— WHAT TO DO —
Output the full set of records exactly.

— AVAILABLE RECORDS —
· · ·

(** Well-formed UTF-8: what the strict "utf-8" codec decodes, and the
    representations of the texts it encodes. *)
Fixpoint utf8_valid (s : string) : bool :=
  match s with
  | EmptyString => true
  | String c s1 =>
      if byte_in 0 127 c then utf8_valid s1
      else
        match s1 with
        | EmptyString => false
        | String c1 s2 =>
            if byte_in 194 223 c then byte_in 128 191 c1 && utf8_valid s2
            else
              match s2 with
              | EmptyString => false
              | String c2 s3 =>
                  if three_bytes c c1
                  then byte_in 128 191 c2 && utf8_valid s3
                  else
                    match s3 with
                    | EmptyString => false
                    | String c3 s4 =>
                        four_bytes c c1 && byte_in 128 191 c2
                        && byte_in 128 191 c3 && utf8_valid s4
                    end
              end
        end
  end.

End Str.

(** ** Python values, exceptions and effects *)

(** The values the backend client can hand back (JSON-like data). *)
Inductive pyvalue : Type :=
  | PyNone
  | PyBool (b : bool)
  | PyInt (z : Z)
  | PyFloat (q : QArith_base.Q)
  | PyStr (s : string)
  | PyList (l : list pyvalue)
  | PyDict (d : list (string * pyvalue)).

(** The exceptions of the two handlers, all subclasses of [Exception].
    [BackendError] stands for what [ollama.chat] and [ollama.pull] raise
    (ResponseError, ConnectionError, timeouts); [detail] is [str(e)]. *)
Inductive exn : Type :=
  | KeyError (key : string)
  | TypeError
  | AttributeError (attr : string)
  | FileNotFoundError (path : string)
  | IsADirectoryError (path : string)
  | PermissionError (path : string)
  | UnicodeDecodeError
  | UnicodeEncodeError
  | BackendError (detail : string).

Inductive result (A : Type) : Type :=
  | Ok (a : A)
  | Raise (e : exn).
Arguments Ok {A} a.
Arguments Raise {A} e.

Definition bind {A B : Type} (r : result A) (k : A → result B) : result B :=
  match r with
  | Ok a => k a
  | Raise e => Raise e
  end.

Notation "x <~ r ;; k" := (bind r (λ x, k))
  (at level 100, r at next level, right associativity).

(** First binding of [key] in a dict held as an association list. *)
Fixpoint dict_get (d : list (string * pyvalue)) (key : string) : option pyvalue :=
  match d with
  | [] => None
  | (k, v) :: d' => if String.eqb k key then Some v else dict_get d' key
  end.

(** [v[key]] for a [str] key. *)
Definition getitem (v : pyvalue) (key : string) : result pyvalue :=
  match v with
  | PyDict d =>
      match dict_get d key with
      | Some x => Ok x
      | None => Raise (KeyError key)
      end
  | _ => Raise TypeError
  end.

Record Options := { temperature : QArith_base.Q }.

(** The arguments of one [ollama.chat(model=, messages=, options=)] call. *)
Record ChatCall := {
  call_model : string;
  call_messages : list pyvalue;
  call_options : Options
}.

Inductive Effect : Type :=
  | LogInfo (msg : pyvalue)
  | LogError (text : string) (e : exn)
  | OllamaChat (call : ChatCall).

Inductive Body : Type :=
  | JSONBody (content : pyvalue)
  | HTMLBody (content : string).

Record Response := { status_code : Z; body : Body }.

Definition JSONResponse (content : pyvalue) (status_code : Z) : Response :=
  {| status_code := status_code; body := JSONBody content |}.

Definition HTMLResponse (content : string) (status_code : Z) : Response :=
  {| status_code := status_code; body := HTMLBody content |}.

· · ·

— YOUR RESPONSE —
(** Well-formed UTF-8: what the strict "utf-8" codec decodes, and the
    representations of the texts it encodes. *)
Fixpoint utf8_valid (s : string) : bool :=
  match s with
  | EmptyString => true
  | String c s1 =>
      if byte_in 0 127 c then utf8_valid s1
      else
        match s1 with
        | EmptyString => false
        | String c1 s2 =>
            if byte_in 194 223 c then byte_in 128 191 c1 && utf8_valid s2
            else
              match s2 with
              | EmptyString => false
              | String c2 s3 =>
                  if three_bytes c c1
                  then byte_in 128 191 c2 && utf8_valid s3
                  else
                    match s3 with
                    | EmptyString => false
                    | String c3 s4 =>
                        four_bytes c c1 && byte_in 128 191 c2
                        && byte_in 128 191 c3 && utf8_valid s4
                    end
              end
        end
  end.

End Str.

(** ** Python values, exceptions and effects *)

(** The values the backend client can hand back (JSON-like data). *)
Inductive pyvalue : Type :=
  | PyNone
  | PyBool (b : bool)
  | PyInt (z : Z)
  | PyFloat (q : QArith_base.Q)
  | PyStr (s : string)
  | PyList (l : list pyvalue)
  | PyDict (d : list (string * pyvalue)).

(** The exceptions of the two handlers, all subclasses of [Exception].
    [BackendError] stands for what [ollama.chat] and [ollama.pull] raise
    (ResponseError, ConnectionError, timeouts); [detail] is [str(e)]. *)
Inductive exn : Type :=
  | KeyError (key : string)
  | TypeError
  | AttributeError (attr : string)
  | FileNotFoundError (path : string)
  | IsADirectoryError (path : string)
  | PermissionError (path : string)
  | UnicodeDecodeError
  | UnicodeEncodeError
  | BackendError (detail : string).

Inductive result (A : Type) : Type :=
  | Ok (a : A)
  | Raise (e : exn).
Arguments Ok {A} a.
Arguments Raise {A} e.

Definition bind {A B : Type} (r : result A) (k : A → result B) : result B :=
  match r with
  | Ok a => k a
  | Raise e => Raise e
  end.

Notation "x <~ r ;; k" := (bind r (λ x, k))
  (at level 100, r at next level, right associativity).

(** First binding of [key] in a dict held as an association list. *)
Fixpoint dict_get (d : list (string * pyvalue)) (key : string) : option pyvalue :=
  match d with
  | [] => None
  | (k, v) :: d' => if String.eqb k key then Some v else dict_get d' key
  end.

(** [v[key]] for a [str] key. *)
Definition getitem (v : pyvalue) (key : string) : result pyvalue :=
  match v with
  | PyDict d =>
      match dict_get d key with
      | Some x => Ok x
      | None => Raise (KeyError key)
      end
  | _ => Raise TypeError
  end.

Record Options := { temperature : QArith_base.Q }.

(** The arguments of one [ollama.chat(model=, messages=, options=)] call. *)
Record ChatCall := {
  call_model : string;
  call_messages : list pyvalue;
  call_options : Options
}.

Inductive Effect : Type :=
  | LogInfo (msg : pyvalue)
  | LogError (text : string) (e : exn)
  | OllamaChat (call : ChatCall).

Inductive Body : Type :=
  | JSONBody (content : pyvalue)
  | HTMLBody (content : string).

Record Response := { status_code : Z; body : Body }.

Definition JSONResponse (content : pyvalue) (status_code : Z) : Response :=
  {| status_code := status_code; body := JSONBody content |}.

Definition HTMLResponse (content : string) (status_code : Z) : Response :=
  {| status_code := status_code; body := HTMLBody content |}.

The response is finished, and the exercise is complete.